(Data excerpts)
============================================================
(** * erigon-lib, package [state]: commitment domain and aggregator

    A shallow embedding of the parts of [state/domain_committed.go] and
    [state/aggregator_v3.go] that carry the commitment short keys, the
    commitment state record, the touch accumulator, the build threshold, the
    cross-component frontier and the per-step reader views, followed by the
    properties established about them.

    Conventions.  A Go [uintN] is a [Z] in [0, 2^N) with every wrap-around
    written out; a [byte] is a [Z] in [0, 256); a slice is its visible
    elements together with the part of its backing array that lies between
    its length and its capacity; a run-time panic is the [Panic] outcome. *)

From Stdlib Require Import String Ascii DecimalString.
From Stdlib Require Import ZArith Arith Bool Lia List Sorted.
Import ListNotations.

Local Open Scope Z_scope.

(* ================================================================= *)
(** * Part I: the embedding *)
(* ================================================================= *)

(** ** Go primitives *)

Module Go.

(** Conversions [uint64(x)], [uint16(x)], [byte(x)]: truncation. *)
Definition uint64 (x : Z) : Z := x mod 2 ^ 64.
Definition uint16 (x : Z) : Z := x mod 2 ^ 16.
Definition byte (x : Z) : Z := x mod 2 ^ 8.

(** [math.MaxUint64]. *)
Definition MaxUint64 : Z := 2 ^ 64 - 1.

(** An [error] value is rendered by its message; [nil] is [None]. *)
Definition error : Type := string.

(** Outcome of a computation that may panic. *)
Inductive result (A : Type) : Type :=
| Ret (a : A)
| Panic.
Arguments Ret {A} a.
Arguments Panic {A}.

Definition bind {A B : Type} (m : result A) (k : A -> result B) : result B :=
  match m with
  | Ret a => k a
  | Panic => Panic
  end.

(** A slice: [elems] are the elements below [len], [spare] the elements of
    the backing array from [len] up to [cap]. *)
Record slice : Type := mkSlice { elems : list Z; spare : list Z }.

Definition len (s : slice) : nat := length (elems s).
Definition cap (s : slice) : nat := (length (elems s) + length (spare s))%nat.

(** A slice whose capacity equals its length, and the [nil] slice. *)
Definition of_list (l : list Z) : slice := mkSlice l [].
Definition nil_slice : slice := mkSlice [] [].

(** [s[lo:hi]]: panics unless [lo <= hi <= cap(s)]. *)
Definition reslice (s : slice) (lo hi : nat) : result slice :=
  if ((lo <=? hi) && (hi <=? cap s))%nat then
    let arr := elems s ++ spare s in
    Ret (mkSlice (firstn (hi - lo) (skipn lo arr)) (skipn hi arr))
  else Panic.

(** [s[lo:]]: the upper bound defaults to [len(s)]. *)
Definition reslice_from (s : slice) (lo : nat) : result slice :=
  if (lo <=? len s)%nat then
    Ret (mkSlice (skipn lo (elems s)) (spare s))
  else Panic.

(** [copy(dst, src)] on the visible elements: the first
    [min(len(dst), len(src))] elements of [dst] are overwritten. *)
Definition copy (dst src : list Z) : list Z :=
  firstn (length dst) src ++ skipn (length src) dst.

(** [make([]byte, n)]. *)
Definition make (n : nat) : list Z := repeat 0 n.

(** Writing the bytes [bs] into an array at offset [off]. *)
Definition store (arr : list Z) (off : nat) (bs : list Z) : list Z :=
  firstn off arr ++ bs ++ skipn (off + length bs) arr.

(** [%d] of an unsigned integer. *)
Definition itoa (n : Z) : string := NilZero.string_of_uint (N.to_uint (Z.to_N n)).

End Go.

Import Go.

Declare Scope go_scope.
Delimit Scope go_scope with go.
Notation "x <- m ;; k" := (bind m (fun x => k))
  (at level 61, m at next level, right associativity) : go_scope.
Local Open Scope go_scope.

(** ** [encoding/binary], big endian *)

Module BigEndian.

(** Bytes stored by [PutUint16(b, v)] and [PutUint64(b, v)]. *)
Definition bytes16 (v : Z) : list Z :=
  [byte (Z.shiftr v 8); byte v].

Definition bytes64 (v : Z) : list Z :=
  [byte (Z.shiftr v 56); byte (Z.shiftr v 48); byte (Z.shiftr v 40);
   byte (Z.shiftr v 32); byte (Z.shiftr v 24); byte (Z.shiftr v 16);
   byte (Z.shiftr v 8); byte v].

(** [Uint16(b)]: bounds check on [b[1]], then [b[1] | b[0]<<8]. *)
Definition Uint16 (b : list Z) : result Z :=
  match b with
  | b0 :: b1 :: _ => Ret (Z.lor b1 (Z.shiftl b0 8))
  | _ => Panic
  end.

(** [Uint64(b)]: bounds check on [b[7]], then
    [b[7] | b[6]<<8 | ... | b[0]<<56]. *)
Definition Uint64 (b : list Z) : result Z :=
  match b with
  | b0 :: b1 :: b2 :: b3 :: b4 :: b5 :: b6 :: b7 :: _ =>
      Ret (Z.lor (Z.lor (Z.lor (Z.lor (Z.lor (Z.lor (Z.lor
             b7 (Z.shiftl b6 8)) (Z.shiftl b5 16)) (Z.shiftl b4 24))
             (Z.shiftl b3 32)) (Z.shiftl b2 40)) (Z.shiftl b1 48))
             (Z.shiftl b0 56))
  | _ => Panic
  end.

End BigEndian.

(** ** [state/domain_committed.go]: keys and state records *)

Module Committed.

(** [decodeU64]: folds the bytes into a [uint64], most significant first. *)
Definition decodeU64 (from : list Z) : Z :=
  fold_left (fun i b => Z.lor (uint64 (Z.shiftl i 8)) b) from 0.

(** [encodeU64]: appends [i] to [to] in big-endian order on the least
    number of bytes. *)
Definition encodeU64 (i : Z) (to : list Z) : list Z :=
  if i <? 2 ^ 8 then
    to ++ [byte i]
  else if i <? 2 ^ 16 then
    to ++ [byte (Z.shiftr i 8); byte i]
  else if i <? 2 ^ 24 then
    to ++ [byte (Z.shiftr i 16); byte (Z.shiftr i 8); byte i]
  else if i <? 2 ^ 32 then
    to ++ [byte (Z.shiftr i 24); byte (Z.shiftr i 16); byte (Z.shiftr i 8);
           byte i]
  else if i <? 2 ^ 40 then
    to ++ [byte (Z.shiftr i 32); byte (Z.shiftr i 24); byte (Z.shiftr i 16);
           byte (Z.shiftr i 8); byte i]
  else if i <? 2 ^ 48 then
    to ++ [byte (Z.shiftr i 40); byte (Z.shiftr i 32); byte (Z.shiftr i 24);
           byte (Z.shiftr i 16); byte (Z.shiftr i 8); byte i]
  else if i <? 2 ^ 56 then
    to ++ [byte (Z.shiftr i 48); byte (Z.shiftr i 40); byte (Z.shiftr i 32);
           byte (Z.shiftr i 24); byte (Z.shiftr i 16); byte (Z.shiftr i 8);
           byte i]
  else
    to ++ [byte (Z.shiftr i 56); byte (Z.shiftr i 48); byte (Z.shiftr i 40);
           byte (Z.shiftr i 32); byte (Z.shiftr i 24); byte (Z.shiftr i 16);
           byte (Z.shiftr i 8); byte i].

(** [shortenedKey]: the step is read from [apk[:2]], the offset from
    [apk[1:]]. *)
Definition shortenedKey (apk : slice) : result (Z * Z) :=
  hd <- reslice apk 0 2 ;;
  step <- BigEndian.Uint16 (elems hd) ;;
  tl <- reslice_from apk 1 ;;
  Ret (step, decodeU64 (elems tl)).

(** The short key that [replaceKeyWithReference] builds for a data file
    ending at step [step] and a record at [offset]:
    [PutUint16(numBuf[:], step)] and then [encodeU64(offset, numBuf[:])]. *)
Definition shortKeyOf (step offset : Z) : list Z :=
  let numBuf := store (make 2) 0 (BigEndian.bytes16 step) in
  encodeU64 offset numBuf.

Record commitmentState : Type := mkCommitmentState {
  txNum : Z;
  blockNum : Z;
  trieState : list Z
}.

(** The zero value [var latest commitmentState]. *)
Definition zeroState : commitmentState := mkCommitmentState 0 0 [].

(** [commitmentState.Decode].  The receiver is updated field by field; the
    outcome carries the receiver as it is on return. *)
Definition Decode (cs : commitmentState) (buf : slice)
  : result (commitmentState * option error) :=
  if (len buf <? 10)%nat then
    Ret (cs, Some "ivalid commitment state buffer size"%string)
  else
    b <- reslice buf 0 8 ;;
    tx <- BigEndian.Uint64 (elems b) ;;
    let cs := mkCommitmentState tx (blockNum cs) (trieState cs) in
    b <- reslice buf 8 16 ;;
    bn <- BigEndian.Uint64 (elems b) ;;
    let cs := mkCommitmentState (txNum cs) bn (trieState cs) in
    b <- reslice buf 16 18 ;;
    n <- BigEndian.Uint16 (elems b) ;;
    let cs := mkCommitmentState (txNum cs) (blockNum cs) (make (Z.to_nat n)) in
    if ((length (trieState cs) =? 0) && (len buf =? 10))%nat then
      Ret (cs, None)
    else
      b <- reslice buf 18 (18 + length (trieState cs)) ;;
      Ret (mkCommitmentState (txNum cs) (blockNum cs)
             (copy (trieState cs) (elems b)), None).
============================================================
§ WORK ORDER
Could you return all lines from the records that include the word "Open"?

§ THE COMPLETED TASK
Local Open Scope Z_scope.
Local Open Scope go_scope.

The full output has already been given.